- [Problem to work on]
Output an exact reproduction of the data.

- [Data shown]

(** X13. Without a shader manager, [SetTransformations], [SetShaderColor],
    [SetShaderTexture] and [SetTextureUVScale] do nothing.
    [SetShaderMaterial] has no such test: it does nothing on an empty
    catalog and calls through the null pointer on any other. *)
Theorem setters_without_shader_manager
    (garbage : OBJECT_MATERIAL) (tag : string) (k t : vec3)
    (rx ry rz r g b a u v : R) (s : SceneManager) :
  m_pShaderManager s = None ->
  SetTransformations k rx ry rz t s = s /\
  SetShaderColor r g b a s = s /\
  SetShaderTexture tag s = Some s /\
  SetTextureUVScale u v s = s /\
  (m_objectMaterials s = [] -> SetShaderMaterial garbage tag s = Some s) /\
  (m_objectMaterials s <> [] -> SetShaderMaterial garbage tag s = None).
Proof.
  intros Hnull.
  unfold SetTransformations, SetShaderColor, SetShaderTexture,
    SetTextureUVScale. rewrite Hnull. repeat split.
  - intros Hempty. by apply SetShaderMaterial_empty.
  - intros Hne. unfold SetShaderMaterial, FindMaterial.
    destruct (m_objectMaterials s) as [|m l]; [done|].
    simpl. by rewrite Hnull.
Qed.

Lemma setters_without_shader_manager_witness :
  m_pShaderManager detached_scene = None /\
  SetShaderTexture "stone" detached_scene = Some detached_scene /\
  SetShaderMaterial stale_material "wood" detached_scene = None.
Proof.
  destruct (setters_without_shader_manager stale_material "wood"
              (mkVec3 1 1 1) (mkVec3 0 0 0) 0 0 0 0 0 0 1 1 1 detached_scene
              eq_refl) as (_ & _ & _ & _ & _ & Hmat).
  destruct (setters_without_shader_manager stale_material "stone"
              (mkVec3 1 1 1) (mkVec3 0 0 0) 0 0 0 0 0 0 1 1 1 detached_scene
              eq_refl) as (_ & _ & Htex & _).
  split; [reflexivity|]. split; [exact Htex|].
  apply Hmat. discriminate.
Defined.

- [Written response]
(** X13. Without a shader manager, [SetTransformations], [SetShaderColor],
    [SetShaderTexture] and [SetTextureUVScale] do nothing.
    [SetShaderMaterial] has no such test: it does nothing on an empty
    catalog and calls through the null pointer on any other. *)
Theorem setters_without_shader_manager
    (garbage : OBJECT_MATERIAL) (tag : string) (k t : vec3)
    (rx ry rz r g b a u v : R) (s : SceneManager) :
  m_pShaderManager s = None ->
  SetTransformations k rx ry rz t s = s /\
  SetShaderColor r g b a s = s /\
  SetShaderTexture tag s = Some s /\
  SetTextureUVScale u v s = s /\
  (m_objectMaterials s = [] -> SetShaderMaterial garbage tag s = Some s) /\
  (m_objectMaterials s <> [] -> SetShaderMaterial garbage tag s = None).
Proof.
  intros Hnull.
  unfold SetTransformations, SetShaderColor, SetShaderTexture,
    SetTextureUVScale. rewrite Hnull. repeat split.
  - intros Hempty. by apply SetShaderMaterial_empty.
  - intros Hne. unfold SetShaderMaterial, FindMaterial.
    destruct (m_objectMaterials s) as [|m l]; [done|].
    simpl. by rewrite Hnull.
Qed.

Lemma setters_without_shader_manager_witness :
  m_pShaderManager detached_scene = None /\
  SetShaderTexture "stone" detached_scene = Some detached_scene /\
  SetShaderMaterial stale_material "wood" detached_scene = None.
Proof.
  destruct (setters_without_shader_manager stale_material "wood"
              (mkVec3 1 1 1) (mkVec3 0 0 0) 0 0 0 0 0 0 1 1 1 detached_scene
              eq_refl) as (_ & _ & _ & _ & _ & Hmat).
  destruct (setters_without_shader_manager stale_material "stone"
              (mkVec3 1 1 1) (mkVec3 0 0 0) 0 0 0 0 0 0 1 1 1 detached_scene
              eq_refl) as (_ & _ & Htex & _).
  split; [reflexivity|]. split; [exact Htex|].
  apply Hmat. discriminate.
Defined.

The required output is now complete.